§ SOURCE RECORDS
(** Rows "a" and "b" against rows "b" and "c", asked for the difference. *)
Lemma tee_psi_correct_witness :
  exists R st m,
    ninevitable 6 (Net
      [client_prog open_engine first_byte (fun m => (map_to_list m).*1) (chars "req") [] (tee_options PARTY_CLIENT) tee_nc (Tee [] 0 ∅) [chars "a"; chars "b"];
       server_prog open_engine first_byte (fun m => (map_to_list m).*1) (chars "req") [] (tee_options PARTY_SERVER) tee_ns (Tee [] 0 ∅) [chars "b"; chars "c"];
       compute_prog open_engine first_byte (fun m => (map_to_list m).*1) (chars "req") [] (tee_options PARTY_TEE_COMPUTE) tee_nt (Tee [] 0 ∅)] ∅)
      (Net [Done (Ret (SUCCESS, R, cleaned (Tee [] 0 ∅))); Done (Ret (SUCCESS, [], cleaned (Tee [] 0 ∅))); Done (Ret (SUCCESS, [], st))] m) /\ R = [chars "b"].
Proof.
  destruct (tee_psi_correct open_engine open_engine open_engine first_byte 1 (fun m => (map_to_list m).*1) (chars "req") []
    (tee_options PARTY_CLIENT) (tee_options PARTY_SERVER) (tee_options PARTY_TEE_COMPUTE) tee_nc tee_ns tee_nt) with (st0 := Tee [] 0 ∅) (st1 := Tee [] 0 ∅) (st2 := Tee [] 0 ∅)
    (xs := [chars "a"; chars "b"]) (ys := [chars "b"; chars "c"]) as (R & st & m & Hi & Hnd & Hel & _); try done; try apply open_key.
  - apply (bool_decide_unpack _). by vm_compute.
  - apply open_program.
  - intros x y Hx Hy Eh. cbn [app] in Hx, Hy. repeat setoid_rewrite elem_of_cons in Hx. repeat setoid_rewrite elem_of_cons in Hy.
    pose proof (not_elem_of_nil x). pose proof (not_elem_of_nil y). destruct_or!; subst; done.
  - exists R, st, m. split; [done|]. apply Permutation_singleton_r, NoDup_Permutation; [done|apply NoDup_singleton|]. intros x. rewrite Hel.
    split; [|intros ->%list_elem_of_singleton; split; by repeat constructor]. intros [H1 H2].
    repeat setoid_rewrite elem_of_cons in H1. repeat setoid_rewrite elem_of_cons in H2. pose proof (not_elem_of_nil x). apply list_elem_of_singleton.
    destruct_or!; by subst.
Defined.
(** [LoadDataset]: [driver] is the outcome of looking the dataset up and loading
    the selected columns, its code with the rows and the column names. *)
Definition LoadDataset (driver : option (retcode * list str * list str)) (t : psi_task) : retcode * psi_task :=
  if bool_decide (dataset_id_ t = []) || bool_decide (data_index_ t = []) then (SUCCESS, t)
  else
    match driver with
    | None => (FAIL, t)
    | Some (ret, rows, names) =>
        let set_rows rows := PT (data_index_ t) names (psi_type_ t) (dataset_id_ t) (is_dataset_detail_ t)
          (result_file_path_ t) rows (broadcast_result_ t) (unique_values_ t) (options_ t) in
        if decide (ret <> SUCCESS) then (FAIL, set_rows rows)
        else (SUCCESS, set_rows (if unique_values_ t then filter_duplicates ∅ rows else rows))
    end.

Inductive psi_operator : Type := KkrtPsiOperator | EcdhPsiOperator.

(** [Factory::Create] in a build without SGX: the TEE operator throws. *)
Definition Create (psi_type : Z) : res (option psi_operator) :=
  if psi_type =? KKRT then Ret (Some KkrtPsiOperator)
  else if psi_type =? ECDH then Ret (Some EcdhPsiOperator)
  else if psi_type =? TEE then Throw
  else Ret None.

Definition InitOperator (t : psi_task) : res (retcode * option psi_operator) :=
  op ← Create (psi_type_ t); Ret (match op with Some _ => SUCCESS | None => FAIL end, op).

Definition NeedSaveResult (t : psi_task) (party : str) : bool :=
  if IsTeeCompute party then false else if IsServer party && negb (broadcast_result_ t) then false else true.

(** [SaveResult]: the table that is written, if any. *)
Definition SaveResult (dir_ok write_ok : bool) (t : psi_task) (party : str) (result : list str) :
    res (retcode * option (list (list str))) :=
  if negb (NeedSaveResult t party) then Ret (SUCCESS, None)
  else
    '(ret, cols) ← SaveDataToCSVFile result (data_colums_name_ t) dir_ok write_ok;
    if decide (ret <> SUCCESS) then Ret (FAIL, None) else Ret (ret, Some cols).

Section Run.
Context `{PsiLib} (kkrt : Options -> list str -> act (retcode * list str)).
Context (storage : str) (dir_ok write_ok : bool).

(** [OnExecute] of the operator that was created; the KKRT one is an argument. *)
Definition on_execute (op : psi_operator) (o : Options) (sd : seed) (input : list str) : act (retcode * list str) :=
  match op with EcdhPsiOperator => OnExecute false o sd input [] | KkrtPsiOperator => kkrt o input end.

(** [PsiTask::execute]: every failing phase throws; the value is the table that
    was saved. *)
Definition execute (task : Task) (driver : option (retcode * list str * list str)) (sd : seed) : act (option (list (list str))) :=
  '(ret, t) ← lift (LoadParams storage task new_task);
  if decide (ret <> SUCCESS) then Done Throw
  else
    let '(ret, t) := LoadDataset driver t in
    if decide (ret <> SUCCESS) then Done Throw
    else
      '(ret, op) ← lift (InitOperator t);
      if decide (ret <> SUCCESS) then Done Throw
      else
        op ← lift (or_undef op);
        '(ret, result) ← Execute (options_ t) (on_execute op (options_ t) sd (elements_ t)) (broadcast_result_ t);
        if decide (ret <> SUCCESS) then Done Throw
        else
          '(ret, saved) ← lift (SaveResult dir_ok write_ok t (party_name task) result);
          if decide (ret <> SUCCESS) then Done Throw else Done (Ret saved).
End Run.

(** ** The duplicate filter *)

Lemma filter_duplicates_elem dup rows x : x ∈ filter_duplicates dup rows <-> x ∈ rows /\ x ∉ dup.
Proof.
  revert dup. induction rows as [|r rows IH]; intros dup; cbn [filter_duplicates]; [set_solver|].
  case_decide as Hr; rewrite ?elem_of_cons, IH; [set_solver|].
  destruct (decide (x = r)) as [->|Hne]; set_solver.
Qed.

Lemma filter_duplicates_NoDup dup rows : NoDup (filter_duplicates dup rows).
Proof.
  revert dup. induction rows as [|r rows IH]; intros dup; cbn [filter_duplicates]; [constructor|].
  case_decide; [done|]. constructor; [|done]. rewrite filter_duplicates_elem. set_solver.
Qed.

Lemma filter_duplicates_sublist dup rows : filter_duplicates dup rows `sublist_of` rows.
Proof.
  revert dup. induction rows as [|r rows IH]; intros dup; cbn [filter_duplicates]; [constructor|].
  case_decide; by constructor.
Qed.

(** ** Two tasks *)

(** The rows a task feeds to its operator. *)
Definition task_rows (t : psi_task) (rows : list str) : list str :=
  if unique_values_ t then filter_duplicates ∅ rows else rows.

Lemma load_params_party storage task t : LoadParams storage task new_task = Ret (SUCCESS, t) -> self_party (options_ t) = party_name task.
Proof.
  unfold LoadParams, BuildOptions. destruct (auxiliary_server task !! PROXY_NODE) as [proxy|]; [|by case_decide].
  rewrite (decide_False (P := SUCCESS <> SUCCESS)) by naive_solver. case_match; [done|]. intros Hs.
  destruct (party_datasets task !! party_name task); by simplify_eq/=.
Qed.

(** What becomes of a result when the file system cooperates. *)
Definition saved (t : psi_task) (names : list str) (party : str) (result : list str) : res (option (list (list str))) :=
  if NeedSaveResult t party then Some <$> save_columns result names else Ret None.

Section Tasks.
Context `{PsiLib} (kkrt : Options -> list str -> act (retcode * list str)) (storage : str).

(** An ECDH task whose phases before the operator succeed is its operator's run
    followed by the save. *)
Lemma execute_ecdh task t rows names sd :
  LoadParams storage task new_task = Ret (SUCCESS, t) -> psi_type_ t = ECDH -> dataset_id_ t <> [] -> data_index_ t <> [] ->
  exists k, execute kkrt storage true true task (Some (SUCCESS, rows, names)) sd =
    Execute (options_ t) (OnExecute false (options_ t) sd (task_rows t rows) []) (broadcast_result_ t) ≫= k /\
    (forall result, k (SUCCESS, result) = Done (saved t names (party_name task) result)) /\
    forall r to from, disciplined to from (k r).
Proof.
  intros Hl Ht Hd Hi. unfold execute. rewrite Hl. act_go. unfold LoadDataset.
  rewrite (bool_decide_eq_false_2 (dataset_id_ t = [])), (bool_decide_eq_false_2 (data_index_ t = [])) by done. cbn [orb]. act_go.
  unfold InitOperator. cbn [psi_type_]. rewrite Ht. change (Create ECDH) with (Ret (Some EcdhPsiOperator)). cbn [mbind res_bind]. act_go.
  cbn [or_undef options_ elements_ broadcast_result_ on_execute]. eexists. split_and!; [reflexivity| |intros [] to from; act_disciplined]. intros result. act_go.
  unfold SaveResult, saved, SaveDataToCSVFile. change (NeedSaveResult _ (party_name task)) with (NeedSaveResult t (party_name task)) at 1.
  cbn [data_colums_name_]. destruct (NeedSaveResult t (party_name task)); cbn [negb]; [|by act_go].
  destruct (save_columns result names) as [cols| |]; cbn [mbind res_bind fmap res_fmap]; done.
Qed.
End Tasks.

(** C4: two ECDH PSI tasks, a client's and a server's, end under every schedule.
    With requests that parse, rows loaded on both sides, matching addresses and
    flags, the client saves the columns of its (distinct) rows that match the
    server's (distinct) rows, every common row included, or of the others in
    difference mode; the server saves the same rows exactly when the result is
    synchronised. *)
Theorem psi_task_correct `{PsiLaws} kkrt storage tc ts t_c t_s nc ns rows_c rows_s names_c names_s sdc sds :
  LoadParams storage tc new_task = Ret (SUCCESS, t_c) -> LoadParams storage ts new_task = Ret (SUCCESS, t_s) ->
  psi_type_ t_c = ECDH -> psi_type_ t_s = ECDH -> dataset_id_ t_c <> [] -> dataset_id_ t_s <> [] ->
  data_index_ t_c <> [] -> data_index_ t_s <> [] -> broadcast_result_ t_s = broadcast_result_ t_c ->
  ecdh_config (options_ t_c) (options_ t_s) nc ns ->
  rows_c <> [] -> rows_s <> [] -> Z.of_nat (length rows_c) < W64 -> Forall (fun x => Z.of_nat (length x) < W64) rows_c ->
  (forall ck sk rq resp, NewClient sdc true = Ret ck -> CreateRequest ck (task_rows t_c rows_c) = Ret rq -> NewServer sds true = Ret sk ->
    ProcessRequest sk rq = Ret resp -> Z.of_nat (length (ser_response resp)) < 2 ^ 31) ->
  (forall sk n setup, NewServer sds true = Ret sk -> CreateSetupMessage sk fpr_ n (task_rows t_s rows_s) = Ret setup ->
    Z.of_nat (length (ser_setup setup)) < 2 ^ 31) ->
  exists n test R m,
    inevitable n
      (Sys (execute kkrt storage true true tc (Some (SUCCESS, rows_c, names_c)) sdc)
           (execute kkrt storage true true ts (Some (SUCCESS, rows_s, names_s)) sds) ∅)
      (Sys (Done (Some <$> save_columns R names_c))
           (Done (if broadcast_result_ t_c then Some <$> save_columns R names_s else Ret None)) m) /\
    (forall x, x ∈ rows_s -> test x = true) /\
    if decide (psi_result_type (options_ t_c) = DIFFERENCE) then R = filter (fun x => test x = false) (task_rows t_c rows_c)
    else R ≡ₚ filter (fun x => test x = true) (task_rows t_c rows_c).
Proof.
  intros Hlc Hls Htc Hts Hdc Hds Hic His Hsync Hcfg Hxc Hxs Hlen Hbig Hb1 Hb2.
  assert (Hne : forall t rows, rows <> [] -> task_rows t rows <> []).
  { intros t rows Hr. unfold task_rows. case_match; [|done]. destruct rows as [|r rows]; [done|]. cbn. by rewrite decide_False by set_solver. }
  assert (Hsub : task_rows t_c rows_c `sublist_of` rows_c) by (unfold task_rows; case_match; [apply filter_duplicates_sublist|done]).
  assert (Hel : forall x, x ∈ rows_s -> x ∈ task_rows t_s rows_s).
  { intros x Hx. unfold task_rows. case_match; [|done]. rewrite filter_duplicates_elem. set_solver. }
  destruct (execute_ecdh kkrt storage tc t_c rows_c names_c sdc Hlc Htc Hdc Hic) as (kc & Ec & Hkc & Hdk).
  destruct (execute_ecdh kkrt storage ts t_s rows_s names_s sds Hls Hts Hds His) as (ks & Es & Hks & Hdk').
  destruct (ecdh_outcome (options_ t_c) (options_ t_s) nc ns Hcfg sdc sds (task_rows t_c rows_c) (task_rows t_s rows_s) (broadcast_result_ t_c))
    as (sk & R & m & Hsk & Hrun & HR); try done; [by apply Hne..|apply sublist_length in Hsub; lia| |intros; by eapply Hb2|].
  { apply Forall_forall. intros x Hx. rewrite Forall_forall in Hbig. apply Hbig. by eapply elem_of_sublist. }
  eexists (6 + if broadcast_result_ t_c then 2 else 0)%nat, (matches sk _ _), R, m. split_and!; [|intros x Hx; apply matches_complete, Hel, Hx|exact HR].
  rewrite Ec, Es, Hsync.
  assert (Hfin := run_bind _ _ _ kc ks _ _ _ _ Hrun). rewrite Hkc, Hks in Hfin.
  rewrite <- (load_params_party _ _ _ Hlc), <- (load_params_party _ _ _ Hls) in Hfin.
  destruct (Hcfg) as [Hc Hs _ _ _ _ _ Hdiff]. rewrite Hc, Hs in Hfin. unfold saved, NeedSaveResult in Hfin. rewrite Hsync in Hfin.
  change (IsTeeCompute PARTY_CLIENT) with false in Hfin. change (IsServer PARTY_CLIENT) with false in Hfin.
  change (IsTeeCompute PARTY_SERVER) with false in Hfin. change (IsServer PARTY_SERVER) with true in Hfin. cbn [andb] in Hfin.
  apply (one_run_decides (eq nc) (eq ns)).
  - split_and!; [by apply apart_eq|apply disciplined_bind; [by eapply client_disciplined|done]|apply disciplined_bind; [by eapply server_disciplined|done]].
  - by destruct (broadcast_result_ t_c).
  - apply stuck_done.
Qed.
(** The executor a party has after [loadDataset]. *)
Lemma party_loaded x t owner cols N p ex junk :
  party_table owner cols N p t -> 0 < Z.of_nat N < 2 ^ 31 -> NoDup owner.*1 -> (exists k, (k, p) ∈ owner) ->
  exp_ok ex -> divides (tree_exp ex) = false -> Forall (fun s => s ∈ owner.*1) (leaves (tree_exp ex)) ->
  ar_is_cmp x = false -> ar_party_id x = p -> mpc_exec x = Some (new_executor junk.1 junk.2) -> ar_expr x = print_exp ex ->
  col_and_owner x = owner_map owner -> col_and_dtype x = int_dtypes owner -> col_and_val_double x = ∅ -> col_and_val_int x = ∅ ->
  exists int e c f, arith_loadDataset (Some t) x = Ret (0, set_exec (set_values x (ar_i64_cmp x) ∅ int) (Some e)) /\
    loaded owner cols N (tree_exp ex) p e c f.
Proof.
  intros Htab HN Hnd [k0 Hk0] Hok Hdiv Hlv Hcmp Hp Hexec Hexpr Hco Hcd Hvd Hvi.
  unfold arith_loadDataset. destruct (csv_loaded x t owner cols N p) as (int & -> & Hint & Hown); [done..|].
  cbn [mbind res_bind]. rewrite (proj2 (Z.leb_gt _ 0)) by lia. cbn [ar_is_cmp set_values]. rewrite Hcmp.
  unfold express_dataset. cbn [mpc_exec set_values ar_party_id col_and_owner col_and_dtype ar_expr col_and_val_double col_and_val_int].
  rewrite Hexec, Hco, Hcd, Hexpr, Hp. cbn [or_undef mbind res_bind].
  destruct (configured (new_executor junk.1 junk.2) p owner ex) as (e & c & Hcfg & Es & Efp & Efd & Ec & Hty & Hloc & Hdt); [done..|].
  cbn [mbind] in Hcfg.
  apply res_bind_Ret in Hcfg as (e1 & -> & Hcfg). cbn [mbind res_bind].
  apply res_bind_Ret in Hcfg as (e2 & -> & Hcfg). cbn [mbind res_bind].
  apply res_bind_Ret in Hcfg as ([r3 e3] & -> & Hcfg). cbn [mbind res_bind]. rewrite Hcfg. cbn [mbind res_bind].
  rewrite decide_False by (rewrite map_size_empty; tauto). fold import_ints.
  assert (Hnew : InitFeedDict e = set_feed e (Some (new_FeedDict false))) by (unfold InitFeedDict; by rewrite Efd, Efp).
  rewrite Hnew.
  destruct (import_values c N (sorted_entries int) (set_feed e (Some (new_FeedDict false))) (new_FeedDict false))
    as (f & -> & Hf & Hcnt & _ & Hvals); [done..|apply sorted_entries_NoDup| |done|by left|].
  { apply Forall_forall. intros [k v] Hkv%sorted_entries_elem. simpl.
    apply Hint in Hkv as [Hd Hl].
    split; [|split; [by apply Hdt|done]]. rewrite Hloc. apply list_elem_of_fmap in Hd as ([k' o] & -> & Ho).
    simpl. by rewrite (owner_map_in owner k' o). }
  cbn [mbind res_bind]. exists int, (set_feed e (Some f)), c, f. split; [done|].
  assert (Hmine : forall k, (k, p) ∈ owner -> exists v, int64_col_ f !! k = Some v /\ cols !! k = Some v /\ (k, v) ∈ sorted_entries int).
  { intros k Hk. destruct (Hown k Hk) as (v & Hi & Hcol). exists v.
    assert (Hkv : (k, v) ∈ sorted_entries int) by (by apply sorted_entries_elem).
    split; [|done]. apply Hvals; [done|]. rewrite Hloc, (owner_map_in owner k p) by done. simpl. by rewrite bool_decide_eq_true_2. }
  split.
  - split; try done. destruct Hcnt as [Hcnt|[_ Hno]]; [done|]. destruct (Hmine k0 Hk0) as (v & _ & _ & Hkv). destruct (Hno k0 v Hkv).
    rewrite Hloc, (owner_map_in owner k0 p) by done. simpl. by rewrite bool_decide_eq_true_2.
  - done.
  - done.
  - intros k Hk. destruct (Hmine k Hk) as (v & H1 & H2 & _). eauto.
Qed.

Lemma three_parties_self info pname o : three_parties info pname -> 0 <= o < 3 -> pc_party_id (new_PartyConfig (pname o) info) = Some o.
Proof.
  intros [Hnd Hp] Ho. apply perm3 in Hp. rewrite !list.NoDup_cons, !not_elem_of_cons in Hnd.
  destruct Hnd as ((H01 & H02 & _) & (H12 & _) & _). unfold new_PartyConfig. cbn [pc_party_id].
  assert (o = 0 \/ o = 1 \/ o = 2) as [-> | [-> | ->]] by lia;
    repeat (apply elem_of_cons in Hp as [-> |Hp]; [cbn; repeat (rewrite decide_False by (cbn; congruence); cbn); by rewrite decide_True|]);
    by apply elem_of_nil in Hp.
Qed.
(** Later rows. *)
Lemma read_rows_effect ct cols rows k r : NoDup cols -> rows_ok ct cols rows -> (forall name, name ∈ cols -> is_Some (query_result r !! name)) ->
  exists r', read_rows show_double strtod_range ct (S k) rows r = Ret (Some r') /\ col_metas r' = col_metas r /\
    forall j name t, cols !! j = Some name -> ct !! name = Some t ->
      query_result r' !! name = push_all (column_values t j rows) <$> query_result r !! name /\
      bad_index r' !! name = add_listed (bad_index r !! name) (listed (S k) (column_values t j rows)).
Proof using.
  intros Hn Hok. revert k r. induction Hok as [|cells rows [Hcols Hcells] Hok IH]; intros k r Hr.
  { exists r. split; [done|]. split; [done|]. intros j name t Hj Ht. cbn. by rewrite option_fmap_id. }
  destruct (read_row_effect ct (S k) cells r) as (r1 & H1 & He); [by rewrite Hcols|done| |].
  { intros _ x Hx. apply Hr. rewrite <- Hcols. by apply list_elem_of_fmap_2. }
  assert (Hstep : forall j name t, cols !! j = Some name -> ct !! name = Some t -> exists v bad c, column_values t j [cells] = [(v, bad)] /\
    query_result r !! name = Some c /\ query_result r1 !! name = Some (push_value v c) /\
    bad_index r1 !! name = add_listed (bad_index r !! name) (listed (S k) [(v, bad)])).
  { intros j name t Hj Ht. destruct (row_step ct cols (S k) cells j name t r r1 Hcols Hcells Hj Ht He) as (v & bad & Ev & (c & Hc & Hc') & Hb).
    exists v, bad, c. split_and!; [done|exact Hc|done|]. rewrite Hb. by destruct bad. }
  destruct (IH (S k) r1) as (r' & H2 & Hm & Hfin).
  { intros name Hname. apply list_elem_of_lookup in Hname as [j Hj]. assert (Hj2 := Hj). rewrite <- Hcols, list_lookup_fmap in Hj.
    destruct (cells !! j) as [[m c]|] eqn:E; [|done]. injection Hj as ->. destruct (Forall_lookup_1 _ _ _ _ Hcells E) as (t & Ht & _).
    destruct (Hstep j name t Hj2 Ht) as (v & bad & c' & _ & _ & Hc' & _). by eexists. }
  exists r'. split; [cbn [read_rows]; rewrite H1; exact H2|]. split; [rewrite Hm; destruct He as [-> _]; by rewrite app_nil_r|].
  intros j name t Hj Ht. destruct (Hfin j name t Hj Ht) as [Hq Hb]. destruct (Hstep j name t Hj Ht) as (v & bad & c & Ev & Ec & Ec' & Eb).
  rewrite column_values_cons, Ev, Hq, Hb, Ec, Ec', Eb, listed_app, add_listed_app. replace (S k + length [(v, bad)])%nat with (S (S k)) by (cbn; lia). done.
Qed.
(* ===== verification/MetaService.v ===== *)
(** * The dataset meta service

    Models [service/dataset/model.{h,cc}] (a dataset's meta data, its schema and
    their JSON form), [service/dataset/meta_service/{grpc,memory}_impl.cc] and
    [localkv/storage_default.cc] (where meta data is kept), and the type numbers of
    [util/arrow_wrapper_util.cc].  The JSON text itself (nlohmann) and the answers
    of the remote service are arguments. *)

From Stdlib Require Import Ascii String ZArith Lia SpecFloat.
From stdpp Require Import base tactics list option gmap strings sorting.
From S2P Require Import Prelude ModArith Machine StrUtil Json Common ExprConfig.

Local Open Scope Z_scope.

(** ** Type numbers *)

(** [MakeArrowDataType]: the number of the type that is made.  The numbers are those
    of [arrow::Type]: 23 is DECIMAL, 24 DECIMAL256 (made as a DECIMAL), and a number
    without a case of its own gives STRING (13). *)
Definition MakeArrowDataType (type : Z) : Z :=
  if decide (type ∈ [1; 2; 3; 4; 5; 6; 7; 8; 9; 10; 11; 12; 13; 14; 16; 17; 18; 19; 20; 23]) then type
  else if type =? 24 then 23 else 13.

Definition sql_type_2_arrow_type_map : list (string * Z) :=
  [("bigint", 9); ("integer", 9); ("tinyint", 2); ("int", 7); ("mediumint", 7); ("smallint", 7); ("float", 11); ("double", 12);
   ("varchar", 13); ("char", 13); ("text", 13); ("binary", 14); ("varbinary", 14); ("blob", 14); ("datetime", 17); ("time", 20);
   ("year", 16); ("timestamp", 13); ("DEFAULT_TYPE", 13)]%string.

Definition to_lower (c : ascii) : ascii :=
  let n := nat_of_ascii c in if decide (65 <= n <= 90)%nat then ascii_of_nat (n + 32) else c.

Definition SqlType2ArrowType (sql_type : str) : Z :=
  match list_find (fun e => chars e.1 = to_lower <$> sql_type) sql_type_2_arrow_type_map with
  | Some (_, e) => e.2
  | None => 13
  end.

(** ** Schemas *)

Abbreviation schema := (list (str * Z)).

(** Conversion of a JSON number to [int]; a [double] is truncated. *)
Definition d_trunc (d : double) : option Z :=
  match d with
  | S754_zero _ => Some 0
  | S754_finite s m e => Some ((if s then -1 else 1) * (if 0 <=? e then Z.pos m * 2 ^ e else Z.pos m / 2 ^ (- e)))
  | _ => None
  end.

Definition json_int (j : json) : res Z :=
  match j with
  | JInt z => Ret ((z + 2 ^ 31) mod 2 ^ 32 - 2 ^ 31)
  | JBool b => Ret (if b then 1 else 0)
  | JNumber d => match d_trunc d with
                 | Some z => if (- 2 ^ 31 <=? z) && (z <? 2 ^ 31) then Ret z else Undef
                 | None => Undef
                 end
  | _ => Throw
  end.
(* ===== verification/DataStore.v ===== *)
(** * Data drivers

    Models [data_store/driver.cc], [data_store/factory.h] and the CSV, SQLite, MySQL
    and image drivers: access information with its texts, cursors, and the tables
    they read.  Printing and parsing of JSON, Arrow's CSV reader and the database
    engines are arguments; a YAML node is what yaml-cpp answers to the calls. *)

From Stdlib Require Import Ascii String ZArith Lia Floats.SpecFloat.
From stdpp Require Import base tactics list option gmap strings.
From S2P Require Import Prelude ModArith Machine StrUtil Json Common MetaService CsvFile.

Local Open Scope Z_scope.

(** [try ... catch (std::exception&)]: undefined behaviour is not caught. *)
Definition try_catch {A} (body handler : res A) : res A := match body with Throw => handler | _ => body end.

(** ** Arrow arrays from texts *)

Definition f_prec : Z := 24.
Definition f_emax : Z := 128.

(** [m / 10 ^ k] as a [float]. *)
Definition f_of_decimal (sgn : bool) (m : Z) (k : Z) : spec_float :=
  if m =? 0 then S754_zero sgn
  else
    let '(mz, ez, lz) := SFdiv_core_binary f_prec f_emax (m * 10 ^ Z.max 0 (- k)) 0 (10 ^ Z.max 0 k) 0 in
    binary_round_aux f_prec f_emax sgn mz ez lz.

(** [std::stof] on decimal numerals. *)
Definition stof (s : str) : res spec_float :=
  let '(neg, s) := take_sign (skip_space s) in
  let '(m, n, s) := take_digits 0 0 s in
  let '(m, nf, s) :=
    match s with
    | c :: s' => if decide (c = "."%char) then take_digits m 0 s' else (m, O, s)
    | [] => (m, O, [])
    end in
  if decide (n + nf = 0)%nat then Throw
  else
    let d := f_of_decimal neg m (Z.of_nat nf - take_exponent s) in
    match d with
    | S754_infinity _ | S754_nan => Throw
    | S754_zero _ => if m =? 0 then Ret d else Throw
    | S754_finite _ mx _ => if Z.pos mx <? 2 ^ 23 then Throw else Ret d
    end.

§ THE PROBLEM
The answer is each line from the entries above in which the word "Hvals" occurs.

§ TASK RESPONSE
    as (f & -> & Hf & Hcnt & _ & Hvals); [done..|apply sorted_entries_NoDup| |done|by left|].
    split; [|done]. apply Hvals; [done|]. rewrite Hloc, (owner_map_in owner k p) by done. simpl. by rewrite bool_decide_eq_true_2. }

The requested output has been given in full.